This is not your father’s white water rafting… or any other color rafting for that matter, since you wouldn’t want to bring a raft or anyone on it anywhere near these bizarrely colored rivers. Tinted by toxins, dyed by discharges and flush out of fish, the startling hues of these 10 ravaged rivers are red cards against those who so monumentally mismanage these precious water resources.
White River
(images via: Life of Guangzhou)
China’s Yellow River (or Huang He, in Chinese) is one of the world’s great rivers and the second-longest in all of China. Even the largest, widest and deepest rivers can fall prey to pollution on a massive scale, unfortunately, and such was the case on Friday, Dec 22nd of 2006 when the Yellow River turned ivory white around the city of Lanzhou. Though milky white residue coated rocks along the shoreline and a sour odor emanated from the water itself, no explanation was ever found (or released).
(images via: Mirror UK and La Mode Verte)

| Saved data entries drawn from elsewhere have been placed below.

(* ===== verification/Jwt.v ===== *)
(** The service's own JSON Web Tokens (src/src/common/jwt.ts): HS256 under a key
    derived per secret and purpose. *)

From S2P Require Import Prelude Text MerchantFee Tokens NodeSample.
From stdpp Require Import base tactics list option strings.
From Stdlib Require Import ZArith Lia Ascii.

Open Scope Z_scope.

(** [createHmac('sha256', key).update(text).digest()] *)
Class Hmac := hmac_sha256 : string -> string -> string.

(** Tags of different keys or texts differ. *)
Class HmacLaws `{Hmac} : Prop :=
  hmac_binds : forall key text key' text', hmac_sha256 key text = hmac_sha256 key' text' -> key' = key /\ text' = text.

Section jwt.
Context `{NODE : Node} `{HMAC : Hmac}.

Definition JWT_HEADER : string :=
  base64url (JSON_stringify (JObject [("alg"%string, JString "HS256"); ("typ"%string, JString "JWT")])).
Definition JWT_SALT : string := "cosmos-jwt".

Definition jwtKey (secret purpose : string) : res string :=
  if bool_decide (secret = ""%string) || bool_decide (purpose = ""%string) then Throw JsError
  else Ok (hkdf secret JWT_SALT purpose).

(** [jti] is what [randomBytes(16)] drew: the claims given name none. *)
Definition issueJwt (claims : list (string * json)) (jti secret purpose : string) : res string :=
  let body := claims ++ [("jti"%string, JString jti)] in
  let signingInput := (JWT_HEADER +:+ "." +:+ base64url (JSON_stringify (JObject body)))%string in
  key ← jwtKey secret purpose;
  Ok (signingInput +:+ "." +:+ base64url (hmac_sha256 key signingInput))%string.

Definition text_field (name : string) (claims : list (string * json)) : option string :=
  match field name claims with Some (JString s) => Some s | _ => None end.
Definition number_field (name : string) (claims : list (string * json)) : option jsnum :=
  match field name claims with Some (JNumber n) => Some n | _ => None end.

(** The claims a token's payload carries, when it is read at [nowSeconds]. *)
Definition readClaims (payload audience : string) (nowSeconds : Z) : option (list (string * json)) :=
  match JSON_parse (from_base64url payload) with
  | Some (JObject claims) =>
      let text := from_base64url payload in
      match text_field "sub" claims, text_field "iss" claims, text_field "jti" claims,
            number_field "iat" claims, number_field "exp" claims with
      | Some sub, Some _, Some _, Some iat, Some exp =>
          if bool_decide (sub = ""%string) || negb (is_text audience (field "aud" claims))
             || num_le text "exp" exp nowSeconds || negb (num_le text "iat" iat (nowSeconds + 60))
          then None else Some claims
      | _, _, _, _, _ => None
      end
  | _ => None
  end.

Definition readJwt (token secret purpose audience : string) (nowSeconds : Z) : res (option (list (string * json))) :=
  match split_on "." token with
  | [header; payload; signature] =>
      if negb (bool_decide (header = JWT_HEADER)) then Ok None
      else
        key ← jwtKey secret purpose;
        if negb (bool_decide (from_base64url signature = hmac_sha256 key (header +:+ "." +:+ payload)%string))
        then Ok None
        else Ok (readClaims payload audience nowSeconds)
  | _ => Ok None
  end.
End jwt.

Section laws.
Context `{NODE : Node} {LAWS : NodeLaws} `{HMAC : Hmac} {HLAWS : HmacLaws}.

Lemma jwtKey_Ok secret purpose key :
  jwtKey secret purpose = Ok key <-> secret <> ""%string /\ purpose <> ""%string /\ key = hkdf secret JWT_SALT purpose.
Proof.
  unfold jwtKey. repeat case_bool_decide; simpl; split; try done; try (by intros (? & ? & _)).
  - by intros [= <-].
  - by intros (_ & _ & ->).
Qed.

Definition signed_text (claims : list (string * json)) (jti : string) : string :=
  (JWT_HEADER +:+ "." +:+ base64url (JSON_stringify (JObject (claims ++ [("jti"%string, JString jti)]))))%string.

Lemma issueJwt_Ok claims jti secret purpose token :
  issueJwt claims jti secret purpose = Ok token <->
  secret <> ""%string /\ purpose <> ""%string
  /\ token = (signed_text claims jti +:+ "." +:+ base64url (hmac_sha256 (hkdf secret JWT_SALT purpose) (signed_text claims jti)))%string.
Proof.
  unfold issueJwt. cbv zeta. fold (signed_text claims jti). destruct (jwtKey secret purpose) as [key|e] eqn:E; simpl.
  - apply jwtKey_Ok in E as (H1 & H2 & ->). split; [by intros [= <-] | by intros (_ & _ & ->)].
  - split; [done|]. intros (H1 & H2 & _). unfold jwtKey in E. by rewrite !bool_decide_eq_false_2 in E.
Qed.

Lemma header_free : free_of "." JWT_HEADER = true.
Proof. by apply base64url_free. Qed.

(** What reading a token this service issued comes to. *)
Lemma readJwt_issued claims jti secret purpose token secret' purpose' audience now :
  issueJwt claims jti secret purpose = Ok token ->
  readJwt token secret' purpose' audience now
  = key ← jwtKey secret' purpose';
    if bool_decide (key = hkdf secret JWT_SALT purpose)
    then Ok (readClaims (base64url (JSON_stringify (JObject (claims ++ [("jti"%string, JString jti)])))) audience now)
    else Ok None.
Proof.
  intros (Hs & Hp & ->)%issueJwt_Ok. unfold readJwt, signed_text.
  rewrite <- !str_app_assoc. cbn [String.append].
  rewrite (split_on_cons "." JWT_HEADER), split_on_cons, split_on_free
    by (apply header_free || by apply base64url_free).
  rewrite bool_decide_eq_true_2 by done. cbn [negb]. cbv iota.
  destruct (jwtKey secret' purpose') as [key|e]; [|done]. simpl. rewrite base64url_back.
  destruct (decide (key = hkdf secret JWT_SALT purpose)) as [->|Hne].
  - by rewrite !bool_decide_eq_true_2.
  - rewrite (bool_decide_eq_false_2 (key = _)) by done. rewrite bool_decide_eq_false_2; [done|].
    intros E. apply hmac_binds in E as [E _]. by apply Hne.
Qed.

(** A token issued for one secret and purpose is read under no other. *)
Lemma readJwt_own claims jti secret purpose token secret' purpose' audience now c :
  issueJwt claims jti secret purpose = Ok token -> readJwt token secret' purpose' audience now = Ok (Some c) ->
  secret' = secret /\ purpose' = purpose
  /\ readClaims (base64url (JSON_stringify (JObject (claims ++ [("jti"%string, JString jti)])))) audience now = Some c.
Proof.
  intros Hi. rewrite (readJwt_issued _ _ _ _ _ _ _ _ _ Hi). destruct (jwtKey secret' purpose') as [key|e] eqn:E; [|done].
  apply jwtKey_Ok in E as (_ & _ & ->). simpl. case_bool_decide as Ek; [|done]. intros [= H].
  apply hkdf_binds in Ek as [-> ->]. done.
Qed.

(** The registered claims of a token, in the order its issuers write them. *)
Definition standard_claims (sub iss aud : string) (iat exp : Z) (extra : list (string * json)) : list (string * json) :=
  app [("sub", JString sub); ("iss", JString iss); ("aud", JString aud); ("iat", JNumber (NumInt iat));
       ("exp", JNumber (NumInt exp))]%string extra.

Lemma field_beyond name a b : field name a = None -> field name (a ++ b) = field name b.
Proof. induction a as [|[k v] a IH]; [done|]. simpl. by case_bool_decide. Qed.

Lemma readClaims_standard sub iss aud iat exp extra jti audience now :
  payload (standard_claims sub iss aud iat exp extra ++ [("jti"%string, JString jti)]) ->
  field "jti" extra = None ->
  readClaims (base64url (JSON_stringify (JObject (standard_claims sub iss aud iat exp extra ++ [("jti"%string, JString jti)]))))
    audience now
  = if bool_decide (sub = ""%string) || negb (bool_decide (aud = audience)) || (exp <=? now) || negb (iat <=? now + 60)
    then None else Some (standard_claims sub iss aud iat exp extra ++ [("jti"%string, JString jti)]).
Proof.
  intros Hp Hx. unfold readClaims. rewrite base64url_back, JSON_back by done.
  assert (Hj : text_field "jti" (standard_claims sub iss aud iat exp extra ++ [("jti"%string, JString jti)]) = Some jti).
  { unfold text_field, standard_claims. rewrite <- app_assoc. simpl. by rewrite field_beyond. }
  rewrite Hj. reflexivity.
Qed.
End laws.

Rivers have other ways of turning white, though the culprit is still pollution. Nature-lovers were rather “irked” in April of 2009 when a 150-ft stretch of the River Irk was subsumed in bright white foam up to 10 feet thick. A detergent factory upstream denied responsibility for the situation, stating the cause “remains a mystery.” Another infamous white foamy river winds its way through southeastern Brazil. The Tietê River fills with foam spawned by phosphate-laden domestic runoff in the dry season when water levels and the river’s flow rate are at their lowest.
Pink River
(images via: Ecouterre and Facts and Details)
Walk through any crowded city anywhere in the world and you’ll see pink: this pleasing shade of pale red is the predominant hue for girl’s and women’s clothing. What’s not so pleasing (and less well-known) is that cute clothing gets its tint from harsh chemical dyes that are expensive to filter from waste water at textile plants. Check the label on your pink blouse – you can be fairly sure that where it’s made, a pink river runs through it.

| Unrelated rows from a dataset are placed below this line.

Theorem identity_token_actor rules email jti issuedAt t rules' now a :
  exact_time issuedAt -> exact_time (issuedAt + IDENTITY_TOKEN_TTL_S) ->
  issueIdentityToken rules email jti issuedAt = Ok t -> actorFromToken rules' t now = Ok (Some a) ->
  a = ByIdentity email_method (normalizeEmail email) /\ same_server rules' rules /\ alive issuedAt IDENTITY_TOKEN_TTL_S now.
Proof.
  intros Hi He Ht. unfold actorFromToken. cbv zeta.
  assert (Hp := standard_payload ("email:" +:+ normalizeEmail email)%string (webAuthEndpoint rules) (webAuthDomain (sep10 rules))
    issuedAt (issuedAt + IDENTITY_TOKEN_TTL_S) [] jti Hi He (or_introl eq_refl)).
  destruct (readJwt _ _ (sep10Purpose _ _) _ _) as [[c|]|] eqn:E; simpl; [| |done].
  { destruct (readJwt_own _ _ _ _ _ _ _ _ _ _ Ht E) as (_ & E2 & _). by destruct (purposes_apart _ _ _ E2). }
  destruct (readJwt _ _ (identityPurpose _) _ _) as [[c|]|] eqn:E'; simpl; [|done|done].
  destruct (readJwt_own _ _ _ _ _ _ _ _ _ _ Ht E') as (E1 & E2 & E3).
  apply claims_read in E3 as (E4 & E5 & E6); [|done|done]. apply identityPurpose_inj in E2.
  rewrite E4, split_email. cbn [fst snd]. destruct (_ || _); [done|]. intros [= <-]. subst. done.
Qed.
End tokens.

(image via: Scenes From Philadelphia)
Here in the western world, we dye our rivers pink on purpose which somehow doesn’t really seem right. We can’t really argue about the temporary dyeing of Philadelphia’s famous Love Fountain, though, as it was done to raise awareness about breast cancer. One hopes the water was disposed of properly, or better yet recycled.
Red River
(images via: Asiantown.net and Chariweb)
When rivers run red it’s never a good ting, no matter how red they get or how they get red. Take the Jian River, which runs through Luoyang City in China’s Henan Province and provides drinking water for its residents… who are definitely NOT vampires.
(image via: Chariweb)
Local government authorities and environmental activists worked together (or at least, in parallel) to find the source of the non-NCAA-approved crimson tide: two dye houses situated upstream that were both quickly ordered closed. You might say they were caught red-handed.
Orange River
(images via: Daily Mail UK and Daily Mail UK)
Save the Wales? Not to mention the ducks for whom “a l’orange” became a recipe for disaster long before the dinner table beckoned. The tangerine tributaries above were tinted by either runoff from a flooded iron mine or “unknown causes”, neither of which sounds appetizing.
(image via: Stuff of Awesome)
Then there’s the brilliant vermilion river above, tainted by toxic tailings from a nearby nickel mine in Canada. The photograph, taken by Edward Burtynsky in 1996, depicts an eerie and forbidding landscape. Notice any trees, shrubs, a single blade of grass anywhere near its blackened shores? If this is why people are so down on Nickelback, well, I can’t say I blame them.
Yellow River
(images via: CRI-English)
China’s Yellow River was named for the pale silt it carries, though in today’s industrialized China it may be tinted yellow or any other color due to pollution and “accidental” waste water releases. The above images show poisonous yellow bubbles floating on the river due to an oil spill. Those ducks had better not duck…
(image via: Wild & Scenic FF)
We mentioned the Yellow River was located in China… well it is, but it also was: in New Hampshire and central Massachusetts, going incognito under the name “Nashua River”. Toxic runoff from textile, shoe and paper mills in the 1950s and 1960s regularly turned the Nashua a variety of startling shades but mainly through the tireless efforts of environmental activist Marion Stoddart, the Nashua has regained much of its original vitality – not to mention a more complementary hue.